DER THIEM-TRAUM
Tennis-Star Dominic Thiem sorgt in Österreich für einen neuen Boom – vor allem bei Kindern. In Langenlois etwa herrscht derzeit große Begeisterung. Eine Initiative lockt jede Woche die halbe Stadt auf die Sandplätze: der „Matchkaiser“.
Auf dem Tennisplatz in Langenlois geht es zu wie auf dem Pausenhof einer Volksschule. 50 Kinder laufen, springen, jubeln. Sie lachen, als hätten sie das schönste Erlebnis aller Zeiten – und das ganz ohne Playstation und YouTubeChannels. Die Idee dahinter ist einfach wie
gut: Jeder spielt Match, wer gerade keinen Platz hat, geht Fußballspielen. Sie werden von Trainern angeleitet, unentgeltlich. Matthias Winninger hat die Initiative „Matchkaiser“ins Leben gerufen, der gebürtige Amstettner war selbst sehr guter Ranglistenspieler und will dieses Feuer an die nächste Generation weitergeben – auch an seine Kinder Sara und Noah. Doch auch wenige Kilometer entfernt, in Krems, trainieren so viele Kinder wie schon lange nicht. Sie sind oft morgens die Ersten und bei Sonnenuntergang die Letzten auf der Anlage, bevor sie unmittelbar danach zu Bett müssen. Im Lokalderby der beiden Klubs müssen die Kinder nicht nur am etwas verkleinerten Platz Tennis spielen sondern auch Ball weitwerfen, kurze und lange Sprints hinlegen, Geschicklichkeitsübungen machen und Weitspringen. Langenlois und Krems sind keine Einzelfälle. „Obwohl ich mit Superlativen vorsichtig bin, traue ich mich von einem Tennis-Boom zu sprechen“, sagt Österreichs Tennis-Legende Alexander Antonitsch. „Natürlich ist es Dominic Thiem, der diesen Hype entfacht hat. Das war so wie beim ersten Boom in den Neunziger-Jahren, der mit den DaviscupSiegen Österreichs und Thomas Musters Aufstieg begonnen hat.“Auch damals ließen sich hunderte Kinder neu in Tennisklubs im ganzen Land einschreiben. Antonitsch sorgt sich mittlerweile sogar, „dass es einen Engpass an ausgebildeten Trainern gibt, so groß ist die Nachfrage.“Der Boom bedeutet aber nicht, dass Österreich in zehn Jahren einen Thiem-Nachfolger in der Weltspitze hat. „Nun müsste man aus den vielen begeisterten Kids Wettkampfspieler machen“, so Antonitsch. Denn den Weg zur Spitze schaffen nur sehr wenige. Auch Dominic Thiem wurde nicht als Star geboren.

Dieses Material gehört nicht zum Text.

(* ===== verification/UserSyscalls.v ===== *)
(** * The system-call wrappers of programs (src/libc/user/syscall.c)

    A wrapper loads the number and the arguments into registers and executes
    [int 0x80]: it is the request [user_call], which [trap_frame] puts into the
    frame that the interrupt entry pushes. What a wrapper does with the result is
    in UserApi.v. *)

From Stdlib Require Import String.
From S2P Require Import Prelude Fs Keyboard Process Scheduler Kernel Syscall UserApi.

(** The number, and the arguments in rdi, rsi, rdx, r10 as far as they are set. *)
Record user_call : Type := mk_call { uc_number : Z; uc_args : list Z }.

Definition user_syscall0 (number : Z) : user_call := mk_call number [].
Definition user_syscall1 (number arg0 : Z) : user_call := mk_call number [arg0].
Definition user_syscall2 (number arg0 arg1 : Z) : user_call := mk_call number [arg0; arg1].
Definition user_syscall3 (number arg0 arg1 arg2 : Z) : user_call := mk_call number [arg0; arg1; arg2].
Definition user_syscall4 (number arg0 arg1 arg2 arg3 : Z) : user_call := mk_call number [arg0; arg1; arg2; arg3].

(** [enum syscall_number]. *)
Definition SYSCALL_EXIT : Z := 2.
Definition SYSCALL_READ_EVENT : Z := 4.
Definition SYSCALL_CLEAR : Z := 5.
Definition SYSCALL_SET_COLOR : Z := 6.
Definition SYSCALL_SET_BACKGROUND : Z := 7.
Definition SYSCALL_RESET_COLORS : Z := 8.
Definition SYSCALL_MEMORY_STATUS : Z := 9.
Definition SYSCALL_DEBUG_WRITE : Z := 10.
Definition SYSCALL_USERSPACE_STATUS : Z := 11.
Definition SYSCALL_SBRK : Z := 12.
Definition SYSCALL_KLOG_STATUS : Z := 13.
Definition SYSCALL_KLOG_READ : Z := 14.
Definition SYSCALL_TIMER_STATUS : Z := 15.
Definition SYSCALL_FRAMEBUFFER_STATUS : Z := 16.
Definition SYSCALL_KERNEL_HEAP_STATUS : Z := 17.
Definition SYSCALL_APP_COUNT : Z := 18.
Definition SYSCALL_APP_INFO : Z := 19.
Definition SYSCALL_APP_RUN : Z := 20.
Definition SYSCALL_FS_STATUS : Z := 21.
Definition SYSCALL_FS_LIST : Z := 22.
Definition SYSCALL_FS_READ : Z := 23.
Definition SYSCALL_FS_GETCWD : Z := 24.
Definition SYSCALL_FS_CHDIR : Z := 25.
Definition SYSCALL_FS_WRITE : Z := 26.
Definition SYSCALL_APP_RUN_PATH : Z := 27.
Definition SYSCALL_FS_CREATE : Z := 28.
Definition SYSCALL_FS_MKDIR : Z := 29.
Definition SYSCALL_FS_UNLINK : Z := 30.
Definition SYSCALL_FS_RMDIR : Z := 31.
Definition SYSCALL_FS_TRUNCATE : Z := 32.

(** The call; the loop after it is for an EXIT that returns. *)
Definition user_exit (status : Z) : user_call := user_syscall1 SYSCALL_EXIT status.
Definition user_write (s len : Z) : user_call := user_syscall2 SYSCALL_DEBUG_WRITE s len.
Definition user_read_event : user_call := user_syscall0 SYSCALL_READ_EVENT.
Definition user_clear : user_call := user_syscall0 SYSCALL_CLEAR.
Definition user_set_color (red green blue : Z) : user_call := user_syscall3 SYSCALL_SET_COLOR red green blue.
Definition user_set_background (red green blue : Z) : user_call :=
  user_syscall3 SYSCALL_SET_BACKGROUND red green blue.
Definition user_reset_colors : user_call := user_syscall0 SYSCALL_RESET_COLORS.
Definition user_memory_status (status : Z) : user_call := user_syscall1 SYSCALL_MEMORY_STATUS status.
Definition user_userspace_status (status : Z) : user_call := user_syscall1 SYSCALL_USERSPACE_STATUS status.
Definition user_klog_status (status : Z) : user_call := user_syscall1 SYSCALL_KLOG_STATUS status.
Definition user_klog_read (buffer len : Z) : user_call := user_syscall2 SYSCALL_KLOG_READ buffer len.
Definition user_timer_status (status : Z) : user_call := user_syscall1 SYSCALL_TIMER_STATUS status.
Definition user_framebuffer_status (status : Z) : user_call := user_syscall1 SYSCALL_FRAMEBUFFER_STATUS status.
Definition user_kernel_heap_status (status : Z) : user_call := user_syscall1 SYSCALL_KERNEL_HEAP_STATUS status.
Definition user_app_count : user_call := user_syscall0 SYSCALL_APP_COUNT.
Definition user_app_info (index info : Z) : user_call := user_syscall2 SYSCALL_APP_INFO index info.
Definition user_app_run (index : Z) : user_call := user_syscall1 SYSCALL_APP_RUN index.
Definition user_app_run_path (path : Z) : user_call := user_syscall1 SYSCALL_APP_RUN_PATH path.
Definition user_fs_status (status : Z) : user_call := user_syscall1 SYSCALL_FS_STATUS status.
Definition user_fs_list (path entries max_entries : Z) : user_call :=
  user_syscall3 SYSCALL_FS_LIST path entries max_entries.
Definition user_fs_read (path buffer len offset : Z) : user_call :=
  user_syscall4 SYSCALL_FS_READ path buffer len offset.
Definition user_fs_getcwd (buffer len : Z) : user_call := user_syscall2 SYSCALL_FS_GETCWD buffer len.
Definition user_fs_chdir (path : Z) : user_call := user_syscall1 SYSCALL_FS_CHDIR path.
Definition user_fs_write (path buffer len offset : Z) : user_call :=
  user_syscall4 SYSCALL_FS_WRITE path buffer len offset.
Definition user_fs_create (path : Z) : user_call := user_syscall1 SYSCALL_FS_CREATE path.
Definition user_fs_mkdir (path : Z) : user_call := user_syscall1 SYSCALL_FS_MKDIR path.
Definition user_fs_unlink (path : Z) : user_call := user_syscall1 SYSCALL_FS_UNLINK path.
Definition user_fs_rmdir (path : Z) : user_call := user_syscall1 SYSCALL_FS_RMDIR path.
Definition user_fs_truncate (path size : Z) : user_call := user_syscall2 SYSCALL_FS_TRUNCATE path size.
Definition user_sbrk_call (increment : Z) : user_call := user_syscall1 SYSCALL_SBRK increment.

(** The interrupt frame of the call: the registers it sets, the rest as in [f]. *)
Definition trap_frame (f : interrupt_frame) (c : user_call) : interrupt_frame :=
  let arg i default := nth i (map u64 (uc_args c)) default in
  mk_iframe (if_r15 f) (if_r14 f) (if_r13 f) (if_r12 f) (if_r11 f) (arg 3%nat (if_r10 f)) (if_r9 f) (if_r8 f)
    (if_rbp f) (arg 0%nat (if_rdi f)) (arg 1%nat (if_rsi f)) (arg 2%nat (if_rdx f)) (if_rcx f) (if_rbx f)
    (u64 (uc_number c)) SYSCALL_VECTOR (if_error_code f) (if_rip f) (if_cs f) (if_rflags f) (if_user_rsp f)
    (if_user_ss f).

Section Service.
Context {F : Type} `{FsOps F}.

(** What the kernel does for a request, up to the return to the program. *)
Definition serve (k : kernel F) (f : interrupt_frame) (c : user_call) : res (outcome * kernel F) :=
  syscall_dispatch k (syscall_frame_of (trap_frame f c)).

Abbreviation frame f c := (syscall_frame_of (trap_frame f c)).

(** The arguments arrive in the order of the wrapper. *)
Lemma wrapper_arguments f a b c d number :
  sf_arg0 (frame f (user_syscall4 number a b c d)) = u64 a
  /\ sf_arg1 (frame f (user_syscall4 number a b c d)) = u64 b
  /\ sf_arg2 (frame f (user_syscall4 number a b c d)) = u64 c
  /\ sf_arg3 (frame f (user_syscall4 number a b c d)) = u64 d
  /\ sf_number (frame f (user_syscall4 number a b c d)) = u64 number.
Proof. repeat split; reflexivity. Qed.

(** Every wrapper is served by the handler of its name. *)
Theorem wrappers_reach_handlers (k : kernel F) f a b c d :
  serve k f (user_exit a) = sys_exit k (frame f (user_exit a))
  /\ serve k f user_read_event = sys_read_event k (frame f user_read_event)
  /\ serve k f (user_memory_status a) = sys_memory_status k (frame f (user_memory_status a))
  /\ serve k f (user_sbrk_call a) = sys_sbrk k (frame f (user_sbrk_call a))
  /\ serve k f (user_klog_status a) = sys_klog_status k (frame f (user_klog_status a))
  /\ serve k f (user_klog_read a b) = sys_klog_read k (frame f (user_klog_read a b))
  /\ serve k f (user_timer_status a) = sys_timer_status k (frame f (user_timer_status a))
  /\ serve k f (user_kernel_heap_status a) = sys_heap_status k (frame f (user_kernel_heap_status a))
  /\ serve k f (user_fs_list a b c) = sys_fs_list k (frame f (user_fs_list a b c))
  /\ serve k f (user_fs_read a b c d) = sys_fs_read k (frame f (user_fs_read a b c d))
  /\ serve k f (user_fs_getcwd a b) = sys_fs_getcwd k (frame f (user_fs_getcwd a b))
  /\ serve k f (user_fs_chdir a) = sys_fs_chdir k (frame f (user_fs_chdir a))
  /\ serve k f (user_fs_write a b c d) = sys_fs_write k (frame f (user_fs_write a b c d))
  /\ serve k f (user_app_run_path a) = sys_app_run_path k (frame f (user_app_run_path a)).
Proof. repeat split; reflexivity. Qed.
End Service.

Er nahm mit seinem Coach Günther Bresnik und sportlich wie finanziell unterstützt von seinen Eltern die Ochsentour auf sich. Er spielte alle Jugendbewerbe, Einsteiger-Turniere für Neo-Profis, tauchte schwierige Phasen durch. „Wenn jemand ein internationales Turnier gewinnt, bekommt er 2.000 Euro, da ist jede Reise mit Trainer selbst bei einem Sieg ein Verlustgeschäft“, erzählt ein Insider. In der Generation nach Thiem klafft tatsächlich eine Lücke. Auf der ITF-Weltrangliste der Unter-18-Jährigen ist derzeit kein Österreicher unter den besten 100. Aber wer wie Thiem den Durchbruch schafft, ist nicht nur Superstar, sondern auch Ikone. Auf Instagram zählt er 752.000 Fans. Sie verfolgen die Karriere auf Schritt und Tritt: die Trainings, die Siege, den privaten Dominic in Badeshorts auf Mykonos. Sie nehmen damit am Erfolg, an der Karriere eines echten Vorbilds teil und eifern diesem nach. Das ist auch in Langenlois und Krems angekommen: Sie schauen ihm im TV zu, sie ballen die Faust und stöhnen beim Schlag wie er. Und viele schwören auf ein Schlägermodell: das von Dominic Thiem natürlich.